*** INFORMATION PROVIDED ***

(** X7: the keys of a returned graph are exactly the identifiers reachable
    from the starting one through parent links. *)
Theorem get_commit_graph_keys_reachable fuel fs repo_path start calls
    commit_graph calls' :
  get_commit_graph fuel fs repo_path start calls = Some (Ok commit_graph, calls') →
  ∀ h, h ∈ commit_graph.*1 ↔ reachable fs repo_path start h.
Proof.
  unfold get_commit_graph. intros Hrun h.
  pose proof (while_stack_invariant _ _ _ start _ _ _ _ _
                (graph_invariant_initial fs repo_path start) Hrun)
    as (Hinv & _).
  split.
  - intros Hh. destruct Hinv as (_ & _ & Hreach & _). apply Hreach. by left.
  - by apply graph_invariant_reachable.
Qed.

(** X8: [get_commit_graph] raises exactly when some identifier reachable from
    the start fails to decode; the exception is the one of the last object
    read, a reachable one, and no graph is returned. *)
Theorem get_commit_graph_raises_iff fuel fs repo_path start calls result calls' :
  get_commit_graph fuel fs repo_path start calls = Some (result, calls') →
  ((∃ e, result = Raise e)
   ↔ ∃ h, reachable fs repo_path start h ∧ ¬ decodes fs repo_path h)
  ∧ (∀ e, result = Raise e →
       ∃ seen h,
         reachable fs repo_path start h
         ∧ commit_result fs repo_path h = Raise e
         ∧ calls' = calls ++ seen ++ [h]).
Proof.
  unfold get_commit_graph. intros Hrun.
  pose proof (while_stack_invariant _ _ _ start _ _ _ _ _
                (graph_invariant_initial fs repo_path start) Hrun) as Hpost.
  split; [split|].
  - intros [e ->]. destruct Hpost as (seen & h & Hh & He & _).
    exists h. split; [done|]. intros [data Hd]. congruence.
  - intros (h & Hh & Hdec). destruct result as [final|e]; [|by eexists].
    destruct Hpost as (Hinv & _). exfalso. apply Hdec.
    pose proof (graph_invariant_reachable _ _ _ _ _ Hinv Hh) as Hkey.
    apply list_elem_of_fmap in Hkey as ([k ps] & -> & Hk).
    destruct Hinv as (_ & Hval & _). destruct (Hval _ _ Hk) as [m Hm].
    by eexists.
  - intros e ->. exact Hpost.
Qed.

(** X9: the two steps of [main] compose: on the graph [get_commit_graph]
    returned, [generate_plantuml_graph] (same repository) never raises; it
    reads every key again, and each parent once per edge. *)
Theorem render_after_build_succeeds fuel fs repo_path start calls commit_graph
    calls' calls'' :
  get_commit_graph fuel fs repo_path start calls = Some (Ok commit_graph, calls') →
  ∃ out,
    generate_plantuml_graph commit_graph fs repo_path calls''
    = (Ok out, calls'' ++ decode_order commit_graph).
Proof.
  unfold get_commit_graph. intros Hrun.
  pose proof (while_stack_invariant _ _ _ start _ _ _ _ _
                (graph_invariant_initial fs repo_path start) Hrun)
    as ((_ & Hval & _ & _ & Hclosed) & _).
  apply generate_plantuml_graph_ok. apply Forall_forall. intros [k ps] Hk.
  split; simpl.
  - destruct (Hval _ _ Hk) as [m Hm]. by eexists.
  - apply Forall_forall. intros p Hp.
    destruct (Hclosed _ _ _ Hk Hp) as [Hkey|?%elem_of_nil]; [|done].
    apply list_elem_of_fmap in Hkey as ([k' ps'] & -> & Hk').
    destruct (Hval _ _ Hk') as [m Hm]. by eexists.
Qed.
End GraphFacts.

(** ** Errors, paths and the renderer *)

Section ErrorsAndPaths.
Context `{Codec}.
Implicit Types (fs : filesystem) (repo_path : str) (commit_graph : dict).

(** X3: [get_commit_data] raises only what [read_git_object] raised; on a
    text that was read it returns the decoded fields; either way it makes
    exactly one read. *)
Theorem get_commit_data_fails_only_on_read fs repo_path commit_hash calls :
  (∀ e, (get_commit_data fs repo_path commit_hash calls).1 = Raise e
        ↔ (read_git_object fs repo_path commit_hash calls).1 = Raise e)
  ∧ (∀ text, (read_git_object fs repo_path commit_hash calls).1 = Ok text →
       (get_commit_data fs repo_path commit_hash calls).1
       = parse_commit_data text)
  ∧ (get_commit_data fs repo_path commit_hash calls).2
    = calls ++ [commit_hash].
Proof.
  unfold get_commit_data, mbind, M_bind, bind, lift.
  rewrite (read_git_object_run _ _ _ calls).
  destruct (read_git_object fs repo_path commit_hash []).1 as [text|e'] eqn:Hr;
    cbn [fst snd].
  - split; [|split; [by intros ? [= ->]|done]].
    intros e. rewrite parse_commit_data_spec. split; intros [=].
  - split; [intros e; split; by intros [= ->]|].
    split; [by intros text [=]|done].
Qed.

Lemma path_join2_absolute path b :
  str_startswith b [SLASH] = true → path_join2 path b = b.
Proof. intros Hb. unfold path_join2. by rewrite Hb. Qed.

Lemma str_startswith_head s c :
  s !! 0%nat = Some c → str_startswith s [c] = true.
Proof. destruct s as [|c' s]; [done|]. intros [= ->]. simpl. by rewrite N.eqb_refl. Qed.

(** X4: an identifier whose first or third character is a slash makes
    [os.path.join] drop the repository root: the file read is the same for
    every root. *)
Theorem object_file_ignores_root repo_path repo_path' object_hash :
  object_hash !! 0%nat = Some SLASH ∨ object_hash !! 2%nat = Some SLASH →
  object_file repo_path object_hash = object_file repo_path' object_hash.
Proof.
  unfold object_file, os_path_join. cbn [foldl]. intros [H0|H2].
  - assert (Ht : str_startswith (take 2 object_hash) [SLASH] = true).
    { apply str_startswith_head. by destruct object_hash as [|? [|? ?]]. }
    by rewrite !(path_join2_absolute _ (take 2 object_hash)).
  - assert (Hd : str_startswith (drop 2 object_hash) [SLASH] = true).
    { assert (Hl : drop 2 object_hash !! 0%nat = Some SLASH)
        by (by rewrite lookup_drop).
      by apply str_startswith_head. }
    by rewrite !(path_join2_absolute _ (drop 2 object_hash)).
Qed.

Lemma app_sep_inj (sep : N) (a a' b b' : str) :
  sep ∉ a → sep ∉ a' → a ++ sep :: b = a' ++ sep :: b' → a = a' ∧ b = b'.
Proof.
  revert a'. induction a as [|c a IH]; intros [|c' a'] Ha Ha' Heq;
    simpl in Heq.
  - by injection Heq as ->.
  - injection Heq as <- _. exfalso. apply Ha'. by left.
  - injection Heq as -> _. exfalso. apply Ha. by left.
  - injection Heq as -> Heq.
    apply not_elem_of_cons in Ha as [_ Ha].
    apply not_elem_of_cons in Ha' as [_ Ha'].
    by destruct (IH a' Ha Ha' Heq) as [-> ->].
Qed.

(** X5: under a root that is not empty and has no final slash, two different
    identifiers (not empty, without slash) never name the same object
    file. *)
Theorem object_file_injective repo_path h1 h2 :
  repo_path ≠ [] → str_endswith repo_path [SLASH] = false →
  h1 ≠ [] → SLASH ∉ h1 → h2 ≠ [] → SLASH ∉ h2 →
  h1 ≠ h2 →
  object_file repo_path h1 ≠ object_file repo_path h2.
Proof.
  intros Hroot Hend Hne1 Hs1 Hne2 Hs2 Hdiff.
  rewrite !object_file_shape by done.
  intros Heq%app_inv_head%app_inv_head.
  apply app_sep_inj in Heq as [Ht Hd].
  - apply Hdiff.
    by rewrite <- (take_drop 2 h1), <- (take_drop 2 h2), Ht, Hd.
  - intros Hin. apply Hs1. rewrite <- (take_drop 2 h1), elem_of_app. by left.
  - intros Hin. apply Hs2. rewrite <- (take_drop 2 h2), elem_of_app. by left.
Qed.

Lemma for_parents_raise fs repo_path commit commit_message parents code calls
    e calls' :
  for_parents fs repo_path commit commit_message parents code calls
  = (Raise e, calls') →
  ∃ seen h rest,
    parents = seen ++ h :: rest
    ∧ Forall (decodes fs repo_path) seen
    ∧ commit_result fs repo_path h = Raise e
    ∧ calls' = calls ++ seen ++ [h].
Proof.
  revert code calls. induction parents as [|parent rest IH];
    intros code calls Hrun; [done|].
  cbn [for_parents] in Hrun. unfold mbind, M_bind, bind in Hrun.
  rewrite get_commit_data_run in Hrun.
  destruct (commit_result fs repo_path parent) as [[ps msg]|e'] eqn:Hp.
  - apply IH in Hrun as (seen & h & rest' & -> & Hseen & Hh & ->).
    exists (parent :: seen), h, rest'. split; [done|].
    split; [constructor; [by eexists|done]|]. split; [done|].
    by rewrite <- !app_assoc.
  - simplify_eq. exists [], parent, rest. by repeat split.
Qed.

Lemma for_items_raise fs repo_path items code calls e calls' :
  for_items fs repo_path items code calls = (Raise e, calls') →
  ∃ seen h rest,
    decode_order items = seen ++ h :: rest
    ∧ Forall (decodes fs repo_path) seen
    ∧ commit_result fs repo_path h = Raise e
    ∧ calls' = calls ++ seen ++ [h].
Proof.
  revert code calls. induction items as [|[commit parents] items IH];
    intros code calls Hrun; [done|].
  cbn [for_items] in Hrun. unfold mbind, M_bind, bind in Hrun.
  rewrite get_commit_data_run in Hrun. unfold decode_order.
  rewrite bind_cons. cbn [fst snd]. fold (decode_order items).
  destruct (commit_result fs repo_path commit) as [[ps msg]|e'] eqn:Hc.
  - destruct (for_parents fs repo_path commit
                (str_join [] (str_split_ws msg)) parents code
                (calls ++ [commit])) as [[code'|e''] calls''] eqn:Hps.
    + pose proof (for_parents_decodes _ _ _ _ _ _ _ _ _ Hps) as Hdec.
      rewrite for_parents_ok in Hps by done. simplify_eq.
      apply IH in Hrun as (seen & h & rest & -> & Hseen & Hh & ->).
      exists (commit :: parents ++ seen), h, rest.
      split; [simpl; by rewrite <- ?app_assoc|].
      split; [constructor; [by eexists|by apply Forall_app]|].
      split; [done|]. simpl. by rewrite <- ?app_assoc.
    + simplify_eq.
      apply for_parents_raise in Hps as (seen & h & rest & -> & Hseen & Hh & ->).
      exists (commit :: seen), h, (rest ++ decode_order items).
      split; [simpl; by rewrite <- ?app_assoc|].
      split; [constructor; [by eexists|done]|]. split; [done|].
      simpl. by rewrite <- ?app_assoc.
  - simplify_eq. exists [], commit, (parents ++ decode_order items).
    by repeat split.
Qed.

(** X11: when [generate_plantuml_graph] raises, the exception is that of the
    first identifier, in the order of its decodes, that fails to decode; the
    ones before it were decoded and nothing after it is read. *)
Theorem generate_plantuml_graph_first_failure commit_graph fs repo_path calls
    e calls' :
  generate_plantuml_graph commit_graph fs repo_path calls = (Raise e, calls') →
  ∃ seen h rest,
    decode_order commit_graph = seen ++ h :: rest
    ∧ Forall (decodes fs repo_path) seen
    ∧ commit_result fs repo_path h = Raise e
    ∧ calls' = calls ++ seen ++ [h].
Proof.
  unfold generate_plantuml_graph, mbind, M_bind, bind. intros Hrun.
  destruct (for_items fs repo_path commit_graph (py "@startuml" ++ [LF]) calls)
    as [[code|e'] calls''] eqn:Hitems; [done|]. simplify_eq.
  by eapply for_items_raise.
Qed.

*** End of INFORMATION PROVIDED ***

_ABOUT THIS EXERCISE_
Search the entries above for "exception". Show every line that has it.

_RESULT_
    the start fails to decode; the exception is the one of the last object
(** X11: when [generate_plantuml_graph] raises, the exception is that of the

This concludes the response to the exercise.